"""

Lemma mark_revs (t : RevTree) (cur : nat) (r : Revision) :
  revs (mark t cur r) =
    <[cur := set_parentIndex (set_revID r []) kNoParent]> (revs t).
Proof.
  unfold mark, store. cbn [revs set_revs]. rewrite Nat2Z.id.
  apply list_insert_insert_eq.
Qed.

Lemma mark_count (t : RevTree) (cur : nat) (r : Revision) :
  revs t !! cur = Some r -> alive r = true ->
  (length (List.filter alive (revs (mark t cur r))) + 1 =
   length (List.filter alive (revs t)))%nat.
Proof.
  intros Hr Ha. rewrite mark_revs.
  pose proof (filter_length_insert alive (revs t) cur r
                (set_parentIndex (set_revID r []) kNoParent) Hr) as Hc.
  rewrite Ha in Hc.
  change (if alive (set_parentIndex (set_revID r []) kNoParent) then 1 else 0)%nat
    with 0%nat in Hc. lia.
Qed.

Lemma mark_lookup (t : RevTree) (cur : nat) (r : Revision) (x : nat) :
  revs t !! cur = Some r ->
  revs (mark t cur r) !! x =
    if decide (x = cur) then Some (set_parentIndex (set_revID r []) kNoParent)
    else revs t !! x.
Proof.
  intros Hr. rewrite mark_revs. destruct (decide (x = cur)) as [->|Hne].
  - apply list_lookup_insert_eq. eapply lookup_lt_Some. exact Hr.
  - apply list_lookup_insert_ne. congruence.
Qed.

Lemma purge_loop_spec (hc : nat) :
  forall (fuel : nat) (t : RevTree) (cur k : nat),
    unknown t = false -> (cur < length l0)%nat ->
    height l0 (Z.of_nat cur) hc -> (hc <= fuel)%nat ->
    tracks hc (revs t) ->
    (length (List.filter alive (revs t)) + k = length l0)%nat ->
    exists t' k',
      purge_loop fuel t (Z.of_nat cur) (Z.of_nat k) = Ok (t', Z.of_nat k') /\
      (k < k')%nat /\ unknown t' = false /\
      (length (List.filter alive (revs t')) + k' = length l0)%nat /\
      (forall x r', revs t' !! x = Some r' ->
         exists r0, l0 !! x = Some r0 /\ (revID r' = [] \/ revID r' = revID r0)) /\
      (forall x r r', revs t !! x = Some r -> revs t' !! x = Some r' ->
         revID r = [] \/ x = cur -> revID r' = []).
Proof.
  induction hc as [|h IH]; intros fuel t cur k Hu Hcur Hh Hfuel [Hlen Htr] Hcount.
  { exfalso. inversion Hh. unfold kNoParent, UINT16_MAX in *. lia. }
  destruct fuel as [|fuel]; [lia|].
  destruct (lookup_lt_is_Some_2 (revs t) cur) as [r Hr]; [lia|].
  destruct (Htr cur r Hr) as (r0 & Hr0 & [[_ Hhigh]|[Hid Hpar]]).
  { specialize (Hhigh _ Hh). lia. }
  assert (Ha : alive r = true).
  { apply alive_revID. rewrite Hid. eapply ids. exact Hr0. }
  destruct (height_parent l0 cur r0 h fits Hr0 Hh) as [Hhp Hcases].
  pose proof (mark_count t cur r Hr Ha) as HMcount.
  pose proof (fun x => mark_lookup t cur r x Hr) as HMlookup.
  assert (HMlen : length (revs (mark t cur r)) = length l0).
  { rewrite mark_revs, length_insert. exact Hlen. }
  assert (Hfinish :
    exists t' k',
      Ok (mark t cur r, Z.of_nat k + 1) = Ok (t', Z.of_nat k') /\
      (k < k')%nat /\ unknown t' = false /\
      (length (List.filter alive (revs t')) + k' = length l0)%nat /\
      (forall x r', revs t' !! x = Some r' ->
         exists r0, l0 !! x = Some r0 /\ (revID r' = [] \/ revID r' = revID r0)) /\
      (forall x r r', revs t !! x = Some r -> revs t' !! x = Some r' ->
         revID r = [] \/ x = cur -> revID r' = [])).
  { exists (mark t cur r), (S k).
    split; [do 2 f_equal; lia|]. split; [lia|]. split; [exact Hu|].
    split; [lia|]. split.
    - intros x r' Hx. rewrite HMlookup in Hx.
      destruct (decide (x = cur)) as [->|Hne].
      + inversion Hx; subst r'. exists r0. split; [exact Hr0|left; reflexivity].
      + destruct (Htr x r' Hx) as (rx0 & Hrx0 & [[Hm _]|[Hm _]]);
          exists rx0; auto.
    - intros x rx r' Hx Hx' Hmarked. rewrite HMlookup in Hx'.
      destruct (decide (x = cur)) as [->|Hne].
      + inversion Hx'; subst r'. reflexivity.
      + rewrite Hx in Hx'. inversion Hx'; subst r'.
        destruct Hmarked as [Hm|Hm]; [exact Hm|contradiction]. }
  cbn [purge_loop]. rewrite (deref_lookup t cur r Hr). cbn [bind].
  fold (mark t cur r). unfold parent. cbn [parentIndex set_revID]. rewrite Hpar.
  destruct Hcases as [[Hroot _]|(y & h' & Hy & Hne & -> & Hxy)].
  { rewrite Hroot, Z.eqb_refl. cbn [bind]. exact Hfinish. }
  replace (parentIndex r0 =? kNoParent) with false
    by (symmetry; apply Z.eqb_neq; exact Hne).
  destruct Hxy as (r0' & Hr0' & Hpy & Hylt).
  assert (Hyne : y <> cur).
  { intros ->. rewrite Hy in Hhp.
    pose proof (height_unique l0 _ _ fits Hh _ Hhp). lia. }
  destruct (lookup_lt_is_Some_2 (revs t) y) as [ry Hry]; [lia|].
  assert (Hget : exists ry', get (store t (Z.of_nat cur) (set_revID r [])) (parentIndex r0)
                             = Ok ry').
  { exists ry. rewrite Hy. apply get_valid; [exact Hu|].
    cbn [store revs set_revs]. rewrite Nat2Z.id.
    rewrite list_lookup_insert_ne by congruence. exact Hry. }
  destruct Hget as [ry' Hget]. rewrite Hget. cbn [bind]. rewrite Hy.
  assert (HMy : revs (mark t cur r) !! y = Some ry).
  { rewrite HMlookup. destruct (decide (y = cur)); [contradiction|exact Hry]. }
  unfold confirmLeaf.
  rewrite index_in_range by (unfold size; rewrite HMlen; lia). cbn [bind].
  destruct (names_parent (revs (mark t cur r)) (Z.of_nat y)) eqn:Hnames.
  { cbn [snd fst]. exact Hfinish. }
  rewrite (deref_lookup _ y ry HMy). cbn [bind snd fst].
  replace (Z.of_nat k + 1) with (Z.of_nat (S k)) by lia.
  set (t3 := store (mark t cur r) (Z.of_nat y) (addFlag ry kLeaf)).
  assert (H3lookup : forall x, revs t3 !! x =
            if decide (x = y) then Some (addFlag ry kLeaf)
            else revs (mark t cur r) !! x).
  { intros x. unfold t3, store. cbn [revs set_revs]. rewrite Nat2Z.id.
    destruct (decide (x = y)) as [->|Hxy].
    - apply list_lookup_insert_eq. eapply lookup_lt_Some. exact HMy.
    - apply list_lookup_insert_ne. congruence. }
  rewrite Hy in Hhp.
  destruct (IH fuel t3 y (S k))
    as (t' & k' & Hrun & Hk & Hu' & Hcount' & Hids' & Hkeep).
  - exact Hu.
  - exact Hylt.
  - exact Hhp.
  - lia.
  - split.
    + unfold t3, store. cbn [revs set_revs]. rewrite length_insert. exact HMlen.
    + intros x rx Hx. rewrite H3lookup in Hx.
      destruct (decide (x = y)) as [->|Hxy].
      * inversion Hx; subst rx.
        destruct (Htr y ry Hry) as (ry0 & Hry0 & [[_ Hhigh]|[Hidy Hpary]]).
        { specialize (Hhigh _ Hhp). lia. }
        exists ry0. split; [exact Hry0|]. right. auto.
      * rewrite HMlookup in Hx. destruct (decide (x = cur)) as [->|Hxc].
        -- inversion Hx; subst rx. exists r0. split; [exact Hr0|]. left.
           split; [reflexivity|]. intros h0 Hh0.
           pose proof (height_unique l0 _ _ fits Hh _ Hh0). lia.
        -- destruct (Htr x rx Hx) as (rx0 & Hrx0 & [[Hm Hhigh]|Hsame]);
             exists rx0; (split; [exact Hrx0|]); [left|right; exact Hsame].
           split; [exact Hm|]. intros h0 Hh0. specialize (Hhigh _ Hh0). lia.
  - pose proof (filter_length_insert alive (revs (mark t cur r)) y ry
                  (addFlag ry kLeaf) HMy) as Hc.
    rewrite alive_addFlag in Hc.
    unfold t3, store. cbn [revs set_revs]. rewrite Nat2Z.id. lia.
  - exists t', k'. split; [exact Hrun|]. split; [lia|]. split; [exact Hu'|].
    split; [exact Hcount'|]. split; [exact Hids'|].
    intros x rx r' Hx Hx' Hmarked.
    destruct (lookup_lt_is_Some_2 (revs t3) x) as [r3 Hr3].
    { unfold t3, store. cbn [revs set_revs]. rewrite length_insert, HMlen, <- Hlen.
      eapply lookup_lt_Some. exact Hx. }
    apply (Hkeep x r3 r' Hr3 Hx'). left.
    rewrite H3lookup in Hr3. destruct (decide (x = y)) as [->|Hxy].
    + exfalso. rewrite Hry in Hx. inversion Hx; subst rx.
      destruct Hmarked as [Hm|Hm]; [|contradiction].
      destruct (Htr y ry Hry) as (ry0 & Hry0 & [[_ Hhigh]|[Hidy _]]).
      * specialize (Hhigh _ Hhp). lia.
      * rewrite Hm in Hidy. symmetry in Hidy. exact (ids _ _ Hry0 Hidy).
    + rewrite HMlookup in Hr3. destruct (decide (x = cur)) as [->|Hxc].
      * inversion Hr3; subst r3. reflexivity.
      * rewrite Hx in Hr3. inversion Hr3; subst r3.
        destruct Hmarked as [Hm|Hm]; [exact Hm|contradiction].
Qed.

"""

Work task — Using the data above, repeat exactly the lines that begin at the line with "- exact Hu." and end at the line with "HMlen, <- Hlen.", both ends included.

Task answer —
  - exact Hu.
  - exact Hylt.
  - exact Hhp.
  - lia.
  - split.
    + unfold t3, store. cbn [revs set_revs]. rewrite length_insert. exact HMlen.
    + intros x rx Hx. rewrite H3lookup in Hx.
      destruct (decide (x = y)) as [->|Hxy].
      * inversion Hx; subst rx.
        destruct (Htr y ry Hry) as (ry0 & Hry0 & [[_ Hhigh]|[Hidy Hpary]]).
        { specialize (Hhigh _ Hhp). lia. }
        exists ry0. split; [exact Hry0|]. right. auto.
      * rewrite HMlookup in Hx. destruct (decide (x = cur)) as [->|Hxc].
        -- inversion Hx; subst rx. exists r0. split; [exact Hr0|]. left.
           split; [reflexivity|]. intros h0 Hh0.
           pose proof (height_unique l0 _ _ fits Hh _ Hh0). lia.
        -- destruct (Htr x rx Hx) as (rx0 & Hrx0 & [[Hm Hhigh]|Hsame]);
             exists rx0; (split; [exact Hrx0|]); [left|right; exact Hsame].
           split; [exact Hm|]. intros h0 Hh0. specialize (Hhigh _ Hh0). lia.
  - pose proof (filter_length_insert alive (revs (mark t cur r)) y ry
                  (addFlag ry kLeaf) HMy) as Hc.
    rewrite alive_addFlag in Hc.
    unfold t3, store. cbn [revs set_revs]. rewrite Nat2Z.id. lia.
  - exists t', k'. split; [exact Hrun|]. split; [lia|]. split; [exact Hu'|].
    split; [exact Hcount'|]. split; [exact Hids'|].
    intros x rx r' Hx Hx' Hmarked.
    destruct (lookup_lt_is_Some_2 (revs t3) x) as [r3 Hr3].
    { unfold t3, store. cbn [revs set_revs]. rewrite length_insert, HMlen, <- Hlen.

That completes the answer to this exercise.